PROBLEM STATEMENT:
Filter task. Return each line of the material that holds the string "None".

--------------------------------

Lemma searchProductsHandler_no_results_witness :
  let req := {| Controller.params_tcin := None; Controller.params_gtin := None;
                Controller.query_q := Some (JStr " desk lamp ");
                Controller.query_page := Some "2";
                Controller.query_sort := None |} in
  fst (fst (Controller.searchProductsHandler Sample.env Sample.emptySearchEngine req
              Sample.fresh)) =
  {| Controller.res_status := 200;
     Controller.res_body :=
       JObj [("success", JBool true);
             ("data",
              JObj [("results", JArr []);
                    ("pagination", JObj [("current_page", JNum 2);
                                         ("total_pages", JNum 0);
                                         ("total_results", JNum 0)]);
                    ("message", JStr "No products found matching your search")])] |}.
Proof.
  cbv zeta.
  rewrite (searchProductsHandler_no_results Sample.env Sample.emptySearchEngine
             {| Controller.params_tcin := None; Controller.params_gtin := None;
                Controller.query_q := Some (JStr " desk lamp ");
                Controller.query_page := Some "2";
                Controller.query_sort := None |}
             Sample.fresh
             (snd (fst (Api.searchProducts Sample.env Sample.emptySearchEngine "desk lamp"
                          (searchOptions 2 None) Sample.fresh)))
             " desk lamp " 2 (Sample.searchResponse [])
             (snd (Api.searchProducts Sample.env Sample.emptySearchEngine "desk lamp"
                     (searchOptions 2 None) Sample.fresh))).
  - reflexivity.
  - reflexivity.
  - vm_compute. discriminate.
  - reflexivity.
  - lia.
  - vm_compute. reflexivity.
  - right. reflexivity.
Defined.
Theorem Steps_accept :
  (forall e, Steps_Expression e /\ Steps_referred e) /\
  (forall r f, r = FunctionRef f -> Steps_FunctionDefinition f) /\
  (forall s, Steps_Statement s) /\
  (forall v, Steps_VariableDeclaration v) /\
  (forall f, Steps_FunctionDefinition f) /\
  (forall m, Steps_ModifierInvocation m).
Proof.
  apply (AST_mutind
           (fun e => Steps_Expression e /\ Steps_referred e)
           (fun r => forall f, r = FunctionRef f -> Steps_FunctionDefinition f)
           Steps_Statement Steps_VariableDeclaration
           Steps_FunctionDefinition Steps_ModifierInvocation).
  - (* Literal *)
    intros n tok z. split; [|intros f E; discriminate].
    intros d X HX. simpl in *. apply Steps_endVisit_Literal. set_solver.
  - (* Identifier *)
    intros n name r IH. split.
    + intros d X HX. simpl in *. apply Steps_endVisit_Identifier. set_solver.
    + intros f E. simpl in E. destruct r; try discriminate.
      injection E as ->. apply (IH f). reflexivity.
  - (* UnaryOperation *)
    intros n op pre sub [IH _]. split; [|intros f E; discriminate].
    intros d X HX. simpl in *.
    eapply Steps_bind; [apply IH; set_solver|intros _].
    apply Steps_endVisit_UnaryOperation. set_solver.
  - (* BinaryOperation *)
    intros n op ty l [IHl _] r [IHr _]. split; [|intros f E; discriminate].
    intros d X HX. simpl in *.
    eapply Steps_bind; [apply IHl; set_solver|intros _].
    eapply Steps_bind; [apply IHr; set_solver|intros _].
    apply Steps_endVisit_BinaryOperation. set_solver.
  - (* Assignment *)
    intros n op l [IHl _] r [IHr _]. split; [|intros f E; discriminate].
    intros d X HX. simpl in *.
    eapply Steps_bind; [apply IHl; set_solver|intros _].
    eapply Steps_bind; [apply IHr; set_solver|intros _].
    apply Steps_endVisit_Assignment. set_solver.
  - (* TupleExpression *)
    intros n b cs IH.
    pose proof (list_option_all_elem _ _ IH) as IH'. clear IH. split.
    + intros d X HX. simpl in *.
      eapply Steps_bind; [|intros _; apply Steps_endVisit_TupleExpression; set_solver].
      apply Steps_listAccept. intros o Ho. apply Steps_acceptOption.
      intros x ->. apply (IH' x Ho).
      pose proof (ids_option_list_subseteq ids_Expression cs x Ho). set_solver.
    + intros f E. simpl in E. destruct cs as [|[c|] [|? ?]]; try discriminate.
      apply (IH' c); [left|]. apply referredDirectly_referred. exact E.
  - (* FunctionCall *)
    intros n k e [IHe IHr] args IH.
    pose proof (list_all_elem _ _ IH) as IH'. clear IH.
    split; [|intros f E; discriminate].
    intros d X HX. simpl in *.
    eapply Steps_bind; [apply IHe; set_solver|intros _].
    eapply Steps_bind.
    { apply Steps_list_Expression; [|set_solver]. intros x Hx. apply IH'. exact Hx. }
    intros _. apply Steps_endVisit_FunctionCall; [set_solver|].
    intros f E. apply (IHr f E). pose proof (referred_ids e f E). set_solver.
  - (* MemberAccess *)
    intros n e [IHe _] name r IH. split.
    + intros d X HX. simpl in *.
      eapply Steps_bind; [apply Steps_visit_MemberAccess; set_solver|intros ?].
      apply Steps_when. apply IHe. set_solver.
    + intros f E. simpl in E. destruct r; try discriminate.
      injection E as ->. apply (IH f). reflexivity.
  - (* IndexAccess *)
    intros n b [IHb _] i IHi. split; [|intros f E; discriminate].
    pose proof (option_all_elem _ _ IHi) as IHi'. clear IHi.
    intros d X HX. simpl in *.
    eapply Steps_bind; [apply IHb; set_solver|intros _].
    eapply Steps_bind.
    { apply Steps_option_Expression; [|set_solver]. intros x E. apply (IHi' x E). }
    intros _. apply Steps_endVisit_IndexAccess. set_solver.
  - (* OtherExpression *)
    intros n cs IH. pose proof (list_all_elem _ _ IH) as IH'. clear IH.
    split; [|intros f E; discriminate].
    intros d X HX. simpl in *.
    apply Steps_list_Expression; [|set_solver]. intros x Hx. apply IH'. exact Hx.
  - (* VariableRef *) intros v f E. discriminate.
  - (* FunctionRef *) intros f IH g E. injection E as <-. exact IH.
  - (* OtherDeclaration *) intros f E. discriminate.
  - (* Block *)
    intros ss IH. pose proof (list_all_elem _ _ IH) as IH'. clear IH.
    intros d X HX. simpl in *. apply Steps_listAccept. intros x Hx.
    apply IH'; [exact Hx|].
    pose proof (ids_list_subseteq ids_Statement ss x Hx). set_solver.
  - (* ExpressionStatement *)
    intros e [IH _] d X HX. simpl in *. apply IH. exact HX.
  - (* IfStatement *)
    intros c [IHc _] t IHt f IHf.
    pose proof (option_all_elem _ _ IHf) as IHf'. clear IHf.
    intros d X HX. simpl in *.
    eapply Steps_bind.
    { apply Steps_visit_IfStatement.
      - apply IHc. set_solver.
      - apply IHt. set_solver.
      - intros f' ->. apply (IHf' f'); [reflexivity|]. simpl in HX. set_solver. }
    intros ?. apply Steps_when.
    eapply Steps_bind; [apply IHc; set_solver|intros _].
    eapply Steps_bind; [apply IHt; set_solver|intros _].
    apply Steps_acceptOption. intros f' ->.
    apply (IHf' f'); [reflexivity|]. simpl in HX. set_solver.
  - (* WhileStatement *)
    intros c [IHc _] b IHb isDo d X HX. simpl in *.
    eapply Steps_bind.
    { apply Steps_visit_WhileStatement; [apply IHc|apply IHb]; set_solver. }
    intros ?. apply Steps_when.
    eapply Steps_bind; [apply IHc; set_solver|intros _].
    apply IHb. set_solver.
  - (* ForStatement *)
    intros i IHi c IHc l IHl b IHb.
    pose proof (option_all_elem _ _ IHi) as IHi'. clear IHi.
    pose proof (option_all_elem _ _ IHc) as IHc'. clear IHc.
    pose proof (option_all_elem _ _ IHl) as IHl'. clear IHl.
    intros d X HX. simpl in *.
    eapply Steps_bind.
    { apply Steps_visit_ForStatement.
      - intros s ->. apply (IHi' s); [reflexivity|]. simpl in HX. set_solver.
      - intros e ->. apply (IHc' e); [reflexivity|]. simpl in HX. set_solver.
      - intros e ->. apply (IHc' e); [reflexivity|]. simpl in HX. set_solver.
      - intros s ->. apply (IHl' s); [reflexivity|]. simpl in HX. set_solver.
      - apply IHb. set_solver. }
    intros ?. apply Steps_when.
    eapply Steps_bind.
    { apply Steps_acceptOption. intros s ->.
      apply (IHi' s); [reflexivity|]. simpl in HX. set_solver. }
    intros _. eapply Steps_bind.
    { apply Steps_acceptOption. intros e ->.
      apply (IHc' e); [reflexivity|]. simpl in HX. set_solver. }
    intros _. eapply Steps_bind.
    { apply Steps_acceptOption. intros s ->.
      apply (IHl' s); [reflexivity|]. simpl in HX. set_solver. }
    intros _. apply IHb. set_solver.
  - (* VariableDeclarationStatement *)
    intros loc ds IHd v IHv.
    pose proof (list_option_all_elem _ _ IHd) as IHd'. clear IHd.
    pose proof (option_all_elem _ _ IHv) as IHv'. clear IHv.
    intros d X HX. simpl in *.
    eapply Steps_bind.
    { apply Steps_listAccept. intros o Ho. apply Steps_acceptOption.
      intros x ->. apply (IHd' x Ho).
      pose proof (ids_option_list_subseteq ids_VariableDeclaration ds x Ho).
      set_solver. }
    intros _. eapply Steps_bind.
    { apply Steps_option_Expression; [|set_solver].
      intros x E. apply (IHv' x E). }
    intros _. apply Steps_endVisit_VariableDeclarationStatement.
  - (* Return *)
    intros loc e IHe. pose proof (option_all_elem _ _ IHe) as IHe'. clear IHe.
    intros d X HX. simpl in *.
    eapply Steps_bind.
    { apply Steps_option_Expression; [|set_solver].
      intros x E. apply (IHe' x E). }
    intros _. apply Steps_endVisit_Return.
  - (* OtherStatement *)
    intros cs IH. pose proof (list_all_elem _ _ IH) as IH'. clear IH.
    intros d X HX. simpl in *.
    apply Steps_list_Expression; [|set_solver]. intros x Hx. apply IH'. exact Hx.
  - (* VariableDeclarationNode *)
    intros decl v IHv. pose proof (option_all_elem _ _ IHv) as IHv'. clear IHv.
    intros d X HX. simpl in *.
    eapply Steps_bind.
    { apply Steps_option_Expression; [|set_solver].
      intros x E. apply (IHv' x E). }
    intros _. apply Steps_endVisit_VariableDeclaration.
  - (* FunctionDefinition *)
    intros id loc isC ps IHp rs IHr ms IHm ls b IHb.
    pose proof (list_all_elem _ _ IHp) as IHp'. clear IHp.
    pose proof (list_all_elem _ _ IHr) as IHr'. clear IHr.
    pose proof (list_all_elem _ _ IHm) as IHm'. clear IHm.
    pose proof (option_all_elem _ _ IHb) as IHb'. clear IHb.
    intros d X HX.
    change (Steps
              (descend <- visit_FunctionDefinition
                            (mkFunctionDefinition id loc isC ps rs ms ls b) ;;
               when descend
                 (listAccept ps accept_VariableDeclaration ;;
                  listAccept rs accept_VariableDeclaration ;;
                  listAccept ms accept_ModifierInvocation ;;
                  acceptOption accept_Statement b) ;;
               endVisit_FunctionDefinition) d d X).
    apply Steps_function_called. simpl in HX.
    eapply Steps_bind.
    { apply Steps_listAccept. intros x Hx. apply IHp'; [exact Hx|].
      pose proof (ids_list_subseteq ids_VariableDeclaration ps x Hx). set_solver. }
    intros _. eapply Steps_bind.
    { apply Steps_listAccept. intros x Hx. apply IHr'; [exact Hx|].
      pose proof (ids_list_subseteq ids_VariableDeclaration rs x Hx). set_solver. }
    intros _. eapply Steps_bind.
    { apply Steps_listAccept. intros x Hx. apply IHm'; [exact Hx|].
      pose proof (ids_list_subseteq ids_ModifierInvocation ms x Hx). set_solver. }
    intros _. apply Steps_acceptOption. intros s ->.
    apply (IHb' s); [reflexivity|]. simpl in HX. set_solver.
  - (* ModifierInvocation *)
    intros name [IHn _] args IH.
    pose proof (list_all_elem _ _ IH) as IH'. clear IH.
    intros d X HX. simpl in *.
    eapply Steps_bind; [apply IHn; set_solver|intros _].
    apply Steps_list_Expression; [|set_solver]. intros x Hx. apply IH'. exact Hx.
Qed.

--------------------------------

RESPONSE TO THE TASK:
  let req := {| Controller.params_tcin := None; Controller.params_gtin := None;
                Controller.query_sort := None |} in
             {| Controller.params_tcin := None; Controller.params_gtin := None;
                Controller.query_sort := None |}
                          (searchOptions 2 None) Sample.fresh)))
                     (searchOptions 2 None) Sample.fresh))).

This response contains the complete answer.